*** Opening of SUPPLIED DATA ***

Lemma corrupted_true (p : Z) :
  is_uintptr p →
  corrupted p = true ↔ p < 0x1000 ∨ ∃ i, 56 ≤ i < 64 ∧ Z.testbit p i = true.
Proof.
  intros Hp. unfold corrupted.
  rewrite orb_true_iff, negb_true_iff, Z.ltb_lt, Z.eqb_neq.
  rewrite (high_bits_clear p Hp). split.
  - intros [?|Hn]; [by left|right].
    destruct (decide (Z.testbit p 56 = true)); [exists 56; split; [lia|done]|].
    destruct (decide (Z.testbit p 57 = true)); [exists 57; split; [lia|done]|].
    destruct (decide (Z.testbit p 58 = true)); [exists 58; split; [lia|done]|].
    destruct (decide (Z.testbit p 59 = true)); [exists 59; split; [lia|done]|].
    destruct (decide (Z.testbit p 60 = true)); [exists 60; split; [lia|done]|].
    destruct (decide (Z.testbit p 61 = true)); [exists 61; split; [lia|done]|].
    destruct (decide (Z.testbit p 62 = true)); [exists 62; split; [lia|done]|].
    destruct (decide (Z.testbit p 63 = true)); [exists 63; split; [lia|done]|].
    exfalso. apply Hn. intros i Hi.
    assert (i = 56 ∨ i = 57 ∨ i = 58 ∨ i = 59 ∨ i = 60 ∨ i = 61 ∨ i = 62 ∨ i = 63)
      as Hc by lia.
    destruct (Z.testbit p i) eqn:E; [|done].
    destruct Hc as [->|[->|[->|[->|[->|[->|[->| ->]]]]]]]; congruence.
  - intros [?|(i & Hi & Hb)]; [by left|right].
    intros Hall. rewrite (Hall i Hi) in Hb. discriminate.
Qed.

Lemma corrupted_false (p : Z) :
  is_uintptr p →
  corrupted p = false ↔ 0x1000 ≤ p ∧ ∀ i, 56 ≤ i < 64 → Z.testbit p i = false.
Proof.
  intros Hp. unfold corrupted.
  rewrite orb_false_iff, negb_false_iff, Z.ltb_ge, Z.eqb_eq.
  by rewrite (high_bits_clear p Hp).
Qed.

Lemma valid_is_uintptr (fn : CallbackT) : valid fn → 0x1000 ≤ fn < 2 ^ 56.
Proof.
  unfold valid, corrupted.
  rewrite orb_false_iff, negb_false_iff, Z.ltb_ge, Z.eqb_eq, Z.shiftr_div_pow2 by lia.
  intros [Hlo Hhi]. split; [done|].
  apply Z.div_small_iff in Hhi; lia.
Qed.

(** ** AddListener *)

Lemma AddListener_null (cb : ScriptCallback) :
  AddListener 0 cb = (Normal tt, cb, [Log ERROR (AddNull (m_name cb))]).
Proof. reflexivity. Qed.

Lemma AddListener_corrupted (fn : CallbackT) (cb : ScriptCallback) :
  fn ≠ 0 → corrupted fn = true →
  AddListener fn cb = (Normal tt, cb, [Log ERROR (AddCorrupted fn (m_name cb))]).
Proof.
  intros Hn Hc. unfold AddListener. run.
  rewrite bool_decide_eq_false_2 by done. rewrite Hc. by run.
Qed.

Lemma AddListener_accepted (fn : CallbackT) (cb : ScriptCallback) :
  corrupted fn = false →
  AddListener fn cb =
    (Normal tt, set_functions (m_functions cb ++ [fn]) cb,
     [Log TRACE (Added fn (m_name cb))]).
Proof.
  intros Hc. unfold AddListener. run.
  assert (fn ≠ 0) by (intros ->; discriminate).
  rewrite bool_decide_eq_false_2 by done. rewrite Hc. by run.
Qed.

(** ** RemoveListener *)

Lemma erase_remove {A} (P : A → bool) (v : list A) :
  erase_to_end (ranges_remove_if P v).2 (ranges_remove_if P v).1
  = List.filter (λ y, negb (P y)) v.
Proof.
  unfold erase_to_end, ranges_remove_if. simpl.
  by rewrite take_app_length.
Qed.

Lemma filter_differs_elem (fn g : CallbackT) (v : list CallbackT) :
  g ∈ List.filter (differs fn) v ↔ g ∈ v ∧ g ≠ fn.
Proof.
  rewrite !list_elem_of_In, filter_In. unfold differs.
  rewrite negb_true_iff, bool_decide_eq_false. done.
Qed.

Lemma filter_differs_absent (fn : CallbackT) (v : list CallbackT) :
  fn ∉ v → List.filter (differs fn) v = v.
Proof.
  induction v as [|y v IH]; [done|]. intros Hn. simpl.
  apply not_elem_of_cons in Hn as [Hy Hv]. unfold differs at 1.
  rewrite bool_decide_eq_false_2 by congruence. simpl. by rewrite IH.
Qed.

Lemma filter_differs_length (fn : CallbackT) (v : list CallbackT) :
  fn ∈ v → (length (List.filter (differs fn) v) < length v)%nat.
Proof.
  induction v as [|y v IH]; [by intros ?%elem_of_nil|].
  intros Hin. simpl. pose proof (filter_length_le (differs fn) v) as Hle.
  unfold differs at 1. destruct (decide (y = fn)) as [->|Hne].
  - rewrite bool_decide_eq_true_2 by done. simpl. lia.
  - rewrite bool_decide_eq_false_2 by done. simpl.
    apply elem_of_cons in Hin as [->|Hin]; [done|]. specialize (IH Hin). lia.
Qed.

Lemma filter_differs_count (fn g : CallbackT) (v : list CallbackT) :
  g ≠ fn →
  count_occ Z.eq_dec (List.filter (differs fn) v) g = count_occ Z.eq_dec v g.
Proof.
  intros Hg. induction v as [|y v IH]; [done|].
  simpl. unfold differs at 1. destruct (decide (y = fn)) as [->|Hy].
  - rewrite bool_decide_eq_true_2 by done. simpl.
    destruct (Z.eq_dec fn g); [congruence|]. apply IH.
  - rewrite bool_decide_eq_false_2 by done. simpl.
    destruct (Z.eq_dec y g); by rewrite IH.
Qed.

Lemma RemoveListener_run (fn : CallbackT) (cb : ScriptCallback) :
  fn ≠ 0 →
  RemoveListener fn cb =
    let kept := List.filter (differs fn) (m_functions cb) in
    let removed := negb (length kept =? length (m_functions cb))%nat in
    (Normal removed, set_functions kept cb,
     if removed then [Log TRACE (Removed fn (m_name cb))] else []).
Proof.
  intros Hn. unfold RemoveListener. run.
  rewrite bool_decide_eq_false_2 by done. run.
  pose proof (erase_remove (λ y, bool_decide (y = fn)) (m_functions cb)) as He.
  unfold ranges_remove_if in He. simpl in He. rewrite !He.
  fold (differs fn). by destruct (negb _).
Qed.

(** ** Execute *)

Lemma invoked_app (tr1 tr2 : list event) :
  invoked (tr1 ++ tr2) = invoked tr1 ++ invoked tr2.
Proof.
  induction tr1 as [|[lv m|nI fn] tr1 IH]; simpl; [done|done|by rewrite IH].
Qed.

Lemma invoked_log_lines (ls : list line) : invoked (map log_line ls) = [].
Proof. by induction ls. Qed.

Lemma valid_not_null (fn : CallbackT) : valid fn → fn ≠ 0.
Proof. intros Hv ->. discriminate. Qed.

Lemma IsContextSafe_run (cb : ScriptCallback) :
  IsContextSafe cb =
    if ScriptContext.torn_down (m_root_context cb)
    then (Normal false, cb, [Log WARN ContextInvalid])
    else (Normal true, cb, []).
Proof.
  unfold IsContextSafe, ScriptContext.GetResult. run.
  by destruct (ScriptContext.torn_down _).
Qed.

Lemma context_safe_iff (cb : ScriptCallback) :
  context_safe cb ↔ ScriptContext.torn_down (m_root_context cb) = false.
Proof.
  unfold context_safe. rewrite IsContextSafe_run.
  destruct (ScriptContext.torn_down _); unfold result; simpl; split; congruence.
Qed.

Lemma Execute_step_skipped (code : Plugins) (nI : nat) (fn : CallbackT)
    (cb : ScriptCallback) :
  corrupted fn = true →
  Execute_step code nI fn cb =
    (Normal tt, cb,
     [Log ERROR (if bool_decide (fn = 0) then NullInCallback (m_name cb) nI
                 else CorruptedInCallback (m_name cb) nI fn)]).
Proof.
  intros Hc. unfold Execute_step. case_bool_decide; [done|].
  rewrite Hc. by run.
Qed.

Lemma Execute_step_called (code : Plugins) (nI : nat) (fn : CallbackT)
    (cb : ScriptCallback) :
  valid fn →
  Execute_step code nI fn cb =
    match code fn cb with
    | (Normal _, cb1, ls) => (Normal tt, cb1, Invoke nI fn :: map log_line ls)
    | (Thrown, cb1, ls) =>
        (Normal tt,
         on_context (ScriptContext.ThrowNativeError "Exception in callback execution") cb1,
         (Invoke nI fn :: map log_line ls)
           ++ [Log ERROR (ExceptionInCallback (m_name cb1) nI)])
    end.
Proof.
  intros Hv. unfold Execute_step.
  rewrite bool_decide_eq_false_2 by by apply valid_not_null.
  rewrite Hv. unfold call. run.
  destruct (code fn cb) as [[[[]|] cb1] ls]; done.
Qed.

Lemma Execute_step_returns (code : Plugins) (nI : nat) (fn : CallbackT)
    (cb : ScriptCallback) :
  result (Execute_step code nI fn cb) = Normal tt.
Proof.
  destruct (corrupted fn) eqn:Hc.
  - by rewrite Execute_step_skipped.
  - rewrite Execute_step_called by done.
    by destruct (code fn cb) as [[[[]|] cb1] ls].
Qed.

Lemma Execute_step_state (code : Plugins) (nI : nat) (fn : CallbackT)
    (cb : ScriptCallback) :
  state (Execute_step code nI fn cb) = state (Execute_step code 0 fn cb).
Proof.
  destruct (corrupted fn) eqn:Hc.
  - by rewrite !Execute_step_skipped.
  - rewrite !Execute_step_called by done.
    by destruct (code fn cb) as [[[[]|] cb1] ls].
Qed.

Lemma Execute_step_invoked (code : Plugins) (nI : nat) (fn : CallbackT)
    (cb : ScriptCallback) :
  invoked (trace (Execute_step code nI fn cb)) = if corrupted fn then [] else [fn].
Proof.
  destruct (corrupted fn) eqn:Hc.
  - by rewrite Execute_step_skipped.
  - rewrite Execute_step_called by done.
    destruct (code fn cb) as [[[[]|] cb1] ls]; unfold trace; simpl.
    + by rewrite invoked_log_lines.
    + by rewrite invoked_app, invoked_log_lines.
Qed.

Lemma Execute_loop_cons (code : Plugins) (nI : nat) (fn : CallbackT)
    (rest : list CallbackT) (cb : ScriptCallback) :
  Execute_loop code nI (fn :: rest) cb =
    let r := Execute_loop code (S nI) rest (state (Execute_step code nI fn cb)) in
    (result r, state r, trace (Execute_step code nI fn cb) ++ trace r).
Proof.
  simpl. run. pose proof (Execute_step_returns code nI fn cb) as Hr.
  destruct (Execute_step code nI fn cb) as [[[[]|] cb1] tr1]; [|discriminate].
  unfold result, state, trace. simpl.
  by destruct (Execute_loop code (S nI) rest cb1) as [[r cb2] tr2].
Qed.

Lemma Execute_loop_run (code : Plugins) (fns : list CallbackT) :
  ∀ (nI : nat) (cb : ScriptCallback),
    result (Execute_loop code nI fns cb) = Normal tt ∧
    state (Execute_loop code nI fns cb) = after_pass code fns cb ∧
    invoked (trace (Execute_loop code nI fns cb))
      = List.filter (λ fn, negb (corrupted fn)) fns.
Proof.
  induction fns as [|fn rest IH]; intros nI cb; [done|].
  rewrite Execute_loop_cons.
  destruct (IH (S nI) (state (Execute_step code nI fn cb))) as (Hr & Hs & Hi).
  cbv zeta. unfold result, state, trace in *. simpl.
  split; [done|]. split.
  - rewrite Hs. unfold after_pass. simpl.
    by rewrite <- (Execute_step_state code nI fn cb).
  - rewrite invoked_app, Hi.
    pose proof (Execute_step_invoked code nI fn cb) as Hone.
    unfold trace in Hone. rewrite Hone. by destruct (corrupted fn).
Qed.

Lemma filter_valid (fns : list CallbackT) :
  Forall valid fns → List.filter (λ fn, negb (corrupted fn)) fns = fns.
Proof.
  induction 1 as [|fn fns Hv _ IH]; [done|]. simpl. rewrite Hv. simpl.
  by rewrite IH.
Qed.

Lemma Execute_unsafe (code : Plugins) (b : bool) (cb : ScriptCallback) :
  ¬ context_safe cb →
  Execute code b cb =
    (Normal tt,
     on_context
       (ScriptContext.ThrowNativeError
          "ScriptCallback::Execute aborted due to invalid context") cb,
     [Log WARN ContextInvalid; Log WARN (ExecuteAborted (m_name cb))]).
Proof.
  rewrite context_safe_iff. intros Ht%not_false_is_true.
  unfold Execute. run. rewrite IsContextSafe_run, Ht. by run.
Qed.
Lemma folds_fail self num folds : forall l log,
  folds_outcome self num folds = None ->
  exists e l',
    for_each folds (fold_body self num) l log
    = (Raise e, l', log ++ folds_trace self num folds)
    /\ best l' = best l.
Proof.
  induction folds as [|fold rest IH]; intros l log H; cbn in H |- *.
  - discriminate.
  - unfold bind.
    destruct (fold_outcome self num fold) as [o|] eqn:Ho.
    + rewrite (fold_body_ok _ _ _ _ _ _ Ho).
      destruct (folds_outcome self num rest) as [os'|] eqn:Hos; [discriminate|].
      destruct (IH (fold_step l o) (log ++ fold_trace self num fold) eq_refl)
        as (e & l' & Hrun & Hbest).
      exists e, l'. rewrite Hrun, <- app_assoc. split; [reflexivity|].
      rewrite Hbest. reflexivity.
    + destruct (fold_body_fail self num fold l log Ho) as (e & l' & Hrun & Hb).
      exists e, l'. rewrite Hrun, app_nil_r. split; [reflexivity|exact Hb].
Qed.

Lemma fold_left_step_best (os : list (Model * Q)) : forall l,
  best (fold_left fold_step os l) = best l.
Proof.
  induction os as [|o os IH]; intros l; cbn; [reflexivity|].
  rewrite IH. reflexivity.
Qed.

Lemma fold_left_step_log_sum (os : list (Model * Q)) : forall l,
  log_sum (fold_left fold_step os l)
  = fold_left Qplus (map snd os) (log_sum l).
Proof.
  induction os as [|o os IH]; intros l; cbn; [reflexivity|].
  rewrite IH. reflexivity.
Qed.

*** Close of SUPPLIED DATA ***

• _TASK TO CARRY OUT_: Scan the material above. Copy each line where "induction" occurs.

• _RESPONSE TO THIS TASK_:
  induction v as [|y v IH]; [done|]. intros Hn. simpl.
  induction v as [|y v IH]; [by intros ?%elem_of_nil|].
  intros Hg. induction v as [|y v IH]; [done|].
  induction tr1 as [|[lv m|nI fn] tr1 IH]; simpl; [done|done|by rewrite IH].
Proof. by induction ls. Qed.
  induction fns as [|fn rest IH]; intros nI cb; [done|].
  induction 1 as [|fn fns Hv _ IH]; [done|]. simpl. rewrite Hv. simpl.
  induction folds as [|fold rest IH]; intros l log H; cbn in H |- *.
  induction os as [|o os IH]; intros l; cbn; [reflexivity|].
  induction os as [|o os IH]; intros l; cbn; [reflexivity|].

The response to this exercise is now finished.